◆ **Task directions**: For the listing below, return the line containing "(** [getLocalIP]: the", the line containing "Context (Retry : (nat", and all lines in between, exactly as written and nothing else.

◆ **Source data**:

_ _ _ _ _

Definition Download (e : download_env) (appName version : string) (fs : filesystem)
  : result string (option string * filesystem) :=
  let url := download_url appName version in
  match d_Executable e with
  | Err err => Panic (Explicit err)
  | Panic p => Panic p
  | Ok exPath =>
      let newVersionPath := exPath +:+ "-" +:+ version in
      match d_Create e with
      | Some err => Ok (Some err, fs)
      | None =>
          let fs := <[newVersionPath := mk_file [] (default false (f_executable <$> fs !! newVersionPath))]> fs in
          match d_Chmod e with
          | Some err => Ok (Some err, fs)
          | None =>
              let fs := <[newVersionPath := mk_file [] true]> fs in
              match d_Get e url with
              | inr err => Ok (Some err, fs)
              | inl (status, body) =>
                  if negb (status =? 200)%Z then Ok (Some "获取指定版本程序失败", fs) else
                  match d_Copy e with
                  | Some (n, err) => Ok (Some err, <[newVersionPath := mk_file (take n body) true]> fs)
                  | None =>
                      let fs := <[newVersionPath := mk_file body true]> fs in
                      let bakFile := exPath +:+ "-bak" in
                      let fs := match d_Remove e with None => delete bakFile fs | Some _ => fs end in
                      match Rename (d_Rename1 e) exPath bakFile fs with
                      | (Some err, fs) => Ok (Some err, fs)
                      | (None, fs) => Ok (Rename (d_Rename2 e) newVersionPath exPath fs)
                      end
                  end
              end
          end
      end
  end.

(** ** Handlers *)

Definition handle_version (Version : string) : string := Version +:+ String LF "".
Definition handle_demo (Version : string) : string := Version +:+ String LF "".

Definition handle_upgrade (err : option string) : string :=
  match err with Some err => "upgraded failed:" +:+ err | None => "upgraded success" end.

Definition handle_download (e : download_env) (ver : string) (fs : filesystem) : result string (string * filesystem) :=
  match Download e "lhotse-agent" ver fs with
  | Ok (Some err, fs) => Ok (err, fs)
  | Ok (None, fs) => Ok ("更新成功", fs)
  | Err err => Err err
  | Panic p => Panic p
  end.

(** [getLocalIP]: the first interface address that is not local; an address
    that is no [*net.IPNet] is [None] *)
Definition usable (ip : IP) : bool := negb (IsLoopback ip) && negb (IsLinkLocalUnicast ip) && negb (IsLinkLocalMulticast ip).

Definition getLocalIP (addrs : result string (list (option IP))) : result string IP :=
  match addrs with
  | Err err => Err err
  | Panic p => Panic p
  | Ok addrs =>
      match head (filter (λ ip, usable ip = true) (omap id addrs)) with
      | Some ip => Ok ip
      | None => Err "no valid local IP address found"
      end
  end.

(** *** The rules *)

Definition EnvoyUser : string := "ENVOY_USER".

(** the configuration of /iptables, with the user of the proxy *)
Definition capture_config (user : string) : Config := {|
  DryRun := false; TraceLogging := false; RestoreFormat := false; ProxyPort := "15001"; InboundCapturePort := "15006";
  InboundTunnelPort := "15008"; ProxyUID := user; ProxyGID := user; InboundInterceptionMode := "";
  InboundTProxyMark := "1337"; InboundTProxyRouteTable := "133"; InboundPortsInclude := "*";
  InboundPortsExclude := "18080,22,15030"; OwnerGroupsInclude := "*"; OwnerGroupsExclude := "";
  OutboundPortsInclude := ""; OutboundPortsExclude := "28080,22"; OutboundIPRangesInclude := "*";
  OutboundIPRangesExclude := ""; KubeVirtInterfaces := ""; ExcludeInterfaces := ""; IptablesProbePort := 15002;
  ProbeTimeout := 5000000000; SkipRuleApply := false; RunValidation := false; RedirectDNS := false; DropInvalid := false;
  CaptureAllDNS := false; OutputPath := ""; Iptables.NetworkNamespace := ""; Iptables.CNIMode := false;
  EnableInboundIPv6 := false; DNSServersV4 := []; DNSServersV6 := [] |}.

(** the configuration of /clean-iptables *)
Definition clean_config : Cleaner.Config := {|
  Cleaner.ProxyUID := ""; Cleaner.ProxyGID := ""; Cleaner.RedirectDNS := false; Cleaner.DNSServersV4 := [];
  Cleaner.DNSServersV6 := []; Cleaner.CaptureAllDNS := false; Cleaner.OwnerGroupsInclude := "*";
  Cleaner.OwnerGroupsExclude := "" |}.

(** a command line of the configurator as program and arguments *)
Definition split_command (c : list string) : string * list string :=
  match c with [] => ("", []) | cmd :: args => (cmd, args) end.

Section Rules.
Context (shell : list (list string * outcome) → list string → outcome).
Context (Retry : (nat → option string) → nat * option string).
Context (LookupEnv : string → option string).

Definition deps : RealDependencies := mk_deps "" false.

Definition quietly (p : process) (cs : list (list string)) : process :=
  foldl (λ p c, RunQuietlyAndIgnore shell Retry deps p (split_command c).1 (split_command c).2) p cs.

(** [ext.Run] with the error ignored *)
Definition best_effort (p : process) (cs : list (list string)) : process :=
  foldl (λ p c, (Run shell Retry deps p (split_command c).1 (split_command c).2).1) p cs.

(** /clean-iptables; the answer [None]: the process is gone *)
Definition handle_clean_iptables (p : process) : process * option string :=
  match ValidateOwnerGroups (Cleaner.OwnerGroupsInclude clean_config) (Cleaner.OwnerGroupsExclude clean_config) with
  | Some err => (p, Some err)
  | None =>
      let h := for_each [IPTABLES; IP6TABLES] (Cleaner.removeOldChains clean_config) (mk_host NewIptablesBuilder []) in
      (best_effort (quietly p (h_ran h)) [[IPTABLESSAVE]; [IP6TABLESSAVE]], Some "操作成功")
  end.

(** /iptables: the registry of variables, the process, the answer.  The
    configuration neither asks for routes nor for validation. *)
Definition handle_iptables (allVars : registry) (p : process) : registry * result string (process * option string) :=
  let '(allVars, var) := RegisterStringVar allVars EnvoyUser "lhotse-agent" "Envoy proxy username" in
  let cfg := capture_config (StringVar_Get LookupEnv var) in
  (allVars,
   match Validate cfg with
   | Some err => Ok (p, Some err)
   | None =>
       let '(ex4, ex6) := separateV4V6 (OutboundIPRangesExclude cfg) in
       if IsWildcard ex4 then Panic (Explicit "Invalid value for OUTBOUND_IP_RANGES_EXCLUDE") else
       let '(in4, in6) := separateV4V6 (OutboundIPRangesInclude cfg) in
       let b := run_rules cfg ex4 ex6 in4 in6 in
       let p := run_commands shell Retry deps p (split_command <$> BuildV4 b ++ BuildV6 b) in
       if gone p then Ok (p, None) else
       let p := best_effort p ([IPTABLESSAVE] :: (if EnableInboundIPv6 cfg then [[IP6TABLESSAVE]] else [])) in
       Ok (p, Some "操作成功")
   end).
End Rules.

(** ** A download never loses the program *)

Lemma str_app_ne a c s : a +:+ String c s ≠ a.
Proof. intros E. apply (f_equal String.length) in E. rewrite str_length_app in E. cbn in E. lia. Qed.


Module DownloadExample.
Definition world : filesystem := <["/app/lhotse" := mk_file (of_string "v1") true]> ∅.
Definition fine : download_env := {|
  d_Executable := Ok "/app/lhotse"; d_Create := None; d_Chmod := None; d_Get := λ _, inl (200%Z, of_string "v2");
  d_Copy := None; d_Remove := None; d_Rename1 := None; d_Rename2 := None |}.
End DownloadExample.


(** The version "bak" is answered with success although the old program stays
    and the download is gone. *)
Lemma download_bak_lost :
  let '(r, fs') := match Download DownloadExample.fine "lhotse-agent" "bak" DownloadExample.world with
                   | Ok x => x | _ => (Some "", ∅) end in
  r = None ∧ fs' = DownloadExample.world.
Proof. split; by vm_compute. Qed.

(** A download that fails leaves its file behind: empty, and executable. *)
Lemma download_leaves_file :
  let e := {| d_Executable := Ok "/app/lhotse"; d_Create := None; d_Chmod := None; d_Get := λ _, inl (404%Z, []);
    d_Copy := None; d_Remove := None; d_Rename1 := None; d_Rename2 := None |} in
  let '(r, fs') := match Download e "lhotse-agent" "3" DownloadExample.world with Ok x => x | _ => (None, ∅) end in
  r = Some "获取指定版本程序失败" ∧ fs' !! "/app/lhotse-3" = Some (mk_file [] true).
Proof. split; by vm_compute. Qed.

(** ** What /iptables and /clean-iptables achieve *)

Lemma build_xtables b : Forall (λ c, c.1 ∈ XTablesCmds) (split_command <$> BuildV4 b ++ BuildV6 b).
Proof.
  assert (∀ cmd rules, cmd ∈ XTablesCmds → Forall (λ c, c.1 ∈ XTablesCmds) (split_command <$> buildRules cmd rules)) as H.
  { intros cmd rules Hc. unfold buildRules. rewrite fmap_app. apply Forall_app.
    split; apply Forall_fmap; apply Forall_fmap; by apply Forall_true. }
  rewrite fmap_app. apply Forall_app. split; apply H; set_solver.
Qed.

Lemma build_nonempty b : Forall (λ c, c ≠ []) (BuildV4 b ++ BuildV6 b).
Proof.
  assert (∀ cmd rules, Forall (λ c, c ≠ []) (buildRules cmd rules)) as H.
  { intros cmd rules. unfold buildRules. apply Forall_app. split; apply Forall_fmap; by apply Forall_true. }
  apply Forall_app. split; apply H.
Qed.

(** the user in whose name the proxy runs *)
Definition proxy_user (LookupEnv : string → option string) : string := default "lhotse-agent" (LookupEnv EnvoyUser).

_ _ _ _ _

◆ **Result below**:
(** [getLocalIP]: the first interface address that is not local; an address
    that is no [*net.IPNet] is [None] *)
Definition usable (ip : IP) : bool := negb (IsLoopback ip) && negb (IsLinkLocalUnicast ip) && negb (IsLinkLocalMulticast ip).

Definition getLocalIP (addrs : result string (list (option IP))) : result string IP :=
  match addrs with
  | Err err => Err err
  | Panic p => Panic p
  | Ok addrs =>
      match head (filter (λ ip, usable ip = true) (omap id addrs)) with
      | Some ip => Ok ip
      | None => Err "no valid local IP address found"
      end
  end.

(** *** The rules *)

Definition EnvoyUser : string := "ENVOY_USER".

(** the configuration of /iptables, with the user of the proxy *)
Definition capture_config (user : string) : Config := {|
  DryRun := false; TraceLogging := false; RestoreFormat := false; ProxyPort := "15001"; InboundCapturePort := "15006";
  InboundTunnelPort := "15008"; ProxyUID := user; ProxyGID := user; InboundInterceptionMode := "";
  InboundTProxyMark := "1337"; InboundTProxyRouteTable := "133"; InboundPortsInclude := "*";
  InboundPortsExclude := "18080,22,15030"; OwnerGroupsInclude := "*"; OwnerGroupsExclude := "";
  OutboundPortsInclude := ""; OutboundPortsExclude := "28080,22"; OutboundIPRangesInclude := "*";
  OutboundIPRangesExclude := ""; KubeVirtInterfaces := ""; ExcludeInterfaces := ""; IptablesProbePort := 15002;
  ProbeTimeout := 5000000000; SkipRuleApply := false; RunValidation := false; RedirectDNS := false; DropInvalid := false;
  CaptureAllDNS := false; OutputPath := ""; Iptables.NetworkNamespace := ""; Iptables.CNIMode := false;
  EnableInboundIPv6 := false; DNSServersV4 := []; DNSServersV6 := [] |}.

(** the configuration of /clean-iptables *)
Definition clean_config : Cleaner.Config := {|
  Cleaner.ProxyUID := ""; Cleaner.ProxyGID := ""; Cleaner.RedirectDNS := false; Cleaner.DNSServersV4 := [];
  Cleaner.DNSServersV6 := []; Cleaner.CaptureAllDNS := false; Cleaner.OwnerGroupsInclude := "*";
  Cleaner.OwnerGroupsExclude := "" |}.

(** a command line of the configurator as program and arguments *)
Definition split_command (c : list string) : string * list string :=
  match c with [] => ("", []) | cmd :: args => (cmd, args) end.

Section Rules.
Context (shell : list (list string * outcome) → list string → outcome).
Context (Retry : (nat → option string) → nat * option string).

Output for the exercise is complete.